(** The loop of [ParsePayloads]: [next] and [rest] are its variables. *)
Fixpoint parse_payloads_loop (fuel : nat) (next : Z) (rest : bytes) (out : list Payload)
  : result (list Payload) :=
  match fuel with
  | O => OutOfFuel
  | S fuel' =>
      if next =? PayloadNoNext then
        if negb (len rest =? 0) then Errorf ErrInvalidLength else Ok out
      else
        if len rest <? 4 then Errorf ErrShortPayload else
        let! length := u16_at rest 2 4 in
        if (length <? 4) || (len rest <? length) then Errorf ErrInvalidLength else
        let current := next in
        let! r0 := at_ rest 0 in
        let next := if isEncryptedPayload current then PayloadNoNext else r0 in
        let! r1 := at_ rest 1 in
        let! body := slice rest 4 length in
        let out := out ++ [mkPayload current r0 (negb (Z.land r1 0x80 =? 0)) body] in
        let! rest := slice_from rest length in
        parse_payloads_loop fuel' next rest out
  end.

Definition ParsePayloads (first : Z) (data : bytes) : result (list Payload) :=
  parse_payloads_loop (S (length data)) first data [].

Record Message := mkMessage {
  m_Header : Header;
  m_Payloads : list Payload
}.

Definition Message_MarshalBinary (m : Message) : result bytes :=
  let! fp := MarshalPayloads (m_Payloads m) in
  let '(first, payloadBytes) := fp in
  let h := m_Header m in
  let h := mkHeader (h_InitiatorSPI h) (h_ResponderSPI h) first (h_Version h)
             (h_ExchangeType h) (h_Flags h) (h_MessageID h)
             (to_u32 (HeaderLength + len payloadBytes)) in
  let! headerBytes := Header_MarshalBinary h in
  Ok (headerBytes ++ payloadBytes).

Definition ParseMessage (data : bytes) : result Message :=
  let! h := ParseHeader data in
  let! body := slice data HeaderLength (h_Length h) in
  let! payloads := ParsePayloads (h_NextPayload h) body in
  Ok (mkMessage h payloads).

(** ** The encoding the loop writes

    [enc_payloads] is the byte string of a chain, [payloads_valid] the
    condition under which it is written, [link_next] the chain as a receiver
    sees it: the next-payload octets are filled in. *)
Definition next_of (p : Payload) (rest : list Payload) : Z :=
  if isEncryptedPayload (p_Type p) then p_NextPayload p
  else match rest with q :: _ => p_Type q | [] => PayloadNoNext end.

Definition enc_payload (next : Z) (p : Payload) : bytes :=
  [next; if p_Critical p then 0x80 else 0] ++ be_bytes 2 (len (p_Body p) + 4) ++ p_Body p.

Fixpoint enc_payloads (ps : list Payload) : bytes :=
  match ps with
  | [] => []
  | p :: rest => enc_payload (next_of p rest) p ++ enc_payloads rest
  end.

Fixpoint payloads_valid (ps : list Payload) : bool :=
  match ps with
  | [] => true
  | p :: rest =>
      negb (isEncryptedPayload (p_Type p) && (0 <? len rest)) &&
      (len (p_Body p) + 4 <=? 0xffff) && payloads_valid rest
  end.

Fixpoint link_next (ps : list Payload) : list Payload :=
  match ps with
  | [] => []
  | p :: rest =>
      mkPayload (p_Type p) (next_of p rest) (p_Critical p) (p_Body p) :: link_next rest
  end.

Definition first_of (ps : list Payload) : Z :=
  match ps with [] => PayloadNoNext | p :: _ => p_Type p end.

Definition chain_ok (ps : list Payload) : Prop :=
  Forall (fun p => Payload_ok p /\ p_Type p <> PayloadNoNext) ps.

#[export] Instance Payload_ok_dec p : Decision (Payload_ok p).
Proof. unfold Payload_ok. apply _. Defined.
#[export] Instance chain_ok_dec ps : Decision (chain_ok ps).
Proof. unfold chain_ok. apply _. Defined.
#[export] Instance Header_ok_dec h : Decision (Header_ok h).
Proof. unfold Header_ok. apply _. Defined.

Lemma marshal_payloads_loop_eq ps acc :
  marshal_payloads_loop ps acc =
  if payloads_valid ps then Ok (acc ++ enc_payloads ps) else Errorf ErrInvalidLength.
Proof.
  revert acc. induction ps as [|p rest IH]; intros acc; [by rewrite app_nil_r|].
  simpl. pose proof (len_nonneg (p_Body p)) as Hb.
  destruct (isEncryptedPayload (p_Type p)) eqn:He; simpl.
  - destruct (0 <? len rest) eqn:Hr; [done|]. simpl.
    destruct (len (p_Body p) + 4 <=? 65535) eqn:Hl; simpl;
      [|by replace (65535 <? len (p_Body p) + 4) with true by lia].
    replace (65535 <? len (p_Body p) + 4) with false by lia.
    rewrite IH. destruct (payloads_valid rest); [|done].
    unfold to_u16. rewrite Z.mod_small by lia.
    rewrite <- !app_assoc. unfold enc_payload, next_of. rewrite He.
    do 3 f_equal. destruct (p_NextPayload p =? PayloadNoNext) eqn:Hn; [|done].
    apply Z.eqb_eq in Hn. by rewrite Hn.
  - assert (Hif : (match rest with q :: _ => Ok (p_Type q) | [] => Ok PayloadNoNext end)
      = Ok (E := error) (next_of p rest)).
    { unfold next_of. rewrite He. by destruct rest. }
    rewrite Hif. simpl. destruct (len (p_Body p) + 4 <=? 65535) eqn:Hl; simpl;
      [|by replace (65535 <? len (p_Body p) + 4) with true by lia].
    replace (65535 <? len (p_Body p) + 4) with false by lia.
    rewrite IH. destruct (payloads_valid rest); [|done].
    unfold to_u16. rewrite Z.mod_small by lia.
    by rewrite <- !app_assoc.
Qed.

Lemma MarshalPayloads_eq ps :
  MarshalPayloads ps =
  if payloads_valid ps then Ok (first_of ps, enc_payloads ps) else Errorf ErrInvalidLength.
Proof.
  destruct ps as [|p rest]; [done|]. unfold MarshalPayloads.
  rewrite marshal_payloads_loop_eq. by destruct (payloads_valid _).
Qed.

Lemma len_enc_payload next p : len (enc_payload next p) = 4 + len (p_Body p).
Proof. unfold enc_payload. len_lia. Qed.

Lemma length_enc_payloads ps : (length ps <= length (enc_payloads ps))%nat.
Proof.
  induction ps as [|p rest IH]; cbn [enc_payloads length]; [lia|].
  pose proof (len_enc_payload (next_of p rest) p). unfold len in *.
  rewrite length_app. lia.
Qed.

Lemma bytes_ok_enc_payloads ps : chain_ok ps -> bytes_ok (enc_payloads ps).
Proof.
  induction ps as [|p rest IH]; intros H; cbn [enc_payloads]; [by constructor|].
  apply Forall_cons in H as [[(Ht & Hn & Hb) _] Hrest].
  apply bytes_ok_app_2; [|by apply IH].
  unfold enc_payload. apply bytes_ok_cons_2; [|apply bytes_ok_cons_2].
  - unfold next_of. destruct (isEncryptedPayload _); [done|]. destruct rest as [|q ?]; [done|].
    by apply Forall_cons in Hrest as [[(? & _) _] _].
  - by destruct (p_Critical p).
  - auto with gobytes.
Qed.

TASK:
Using the listing above, print the line containing "rewrite marshal_payloads_loop_eq. by" and every line after it exactly, up to and including the last.

FINISHED TASK:
  rewrite marshal_payloads_loop_eq. by destruct (payloads_valid _).
Qed.

Lemma len_enc_payload next p : len (enc_payload next p) = 4 + len (p_Body p).
Proof. unfold enc_payload. len_lia. Qed.

Lemma length_enc_payloads ps : (length ps <= length (enc_payloads ps))%nat.
Proof.
  induction ps as [|p rest IH]; cbn [enc_payloads length]; [lia|].
  pose proof (len_enc_payload (next_of p rest) p). unfold len in *.
  rewrite length_app. lia.
Qed.

Lemma bytes_ok_enc_payloads ps : chain_ok ps -> bytes_ok (enc_payloads ps).
Proof.
  induction ps as [|p rest IH]; intros H; cbn [enc_payloads]; [by constructor|].
  apply Forall_cons in H as [[(Ht & Hn & Hb) _] Hrest].
  apply bytes_ok_app_2; [|by apply IH].
  unfold enc_payload. apply bytes_ok_cons_2; [|apply bytes_ok_cons_2].
  - unfold next_of. destruct (isEncryptedPayload _); [done|]. destruct rest as [|q ?]; [done|].
    by apply Forall_cons in Hrest as [[(? & _) _] _].
  - by destruct (p_Critical p).
  - auto with gobytes.
Qed.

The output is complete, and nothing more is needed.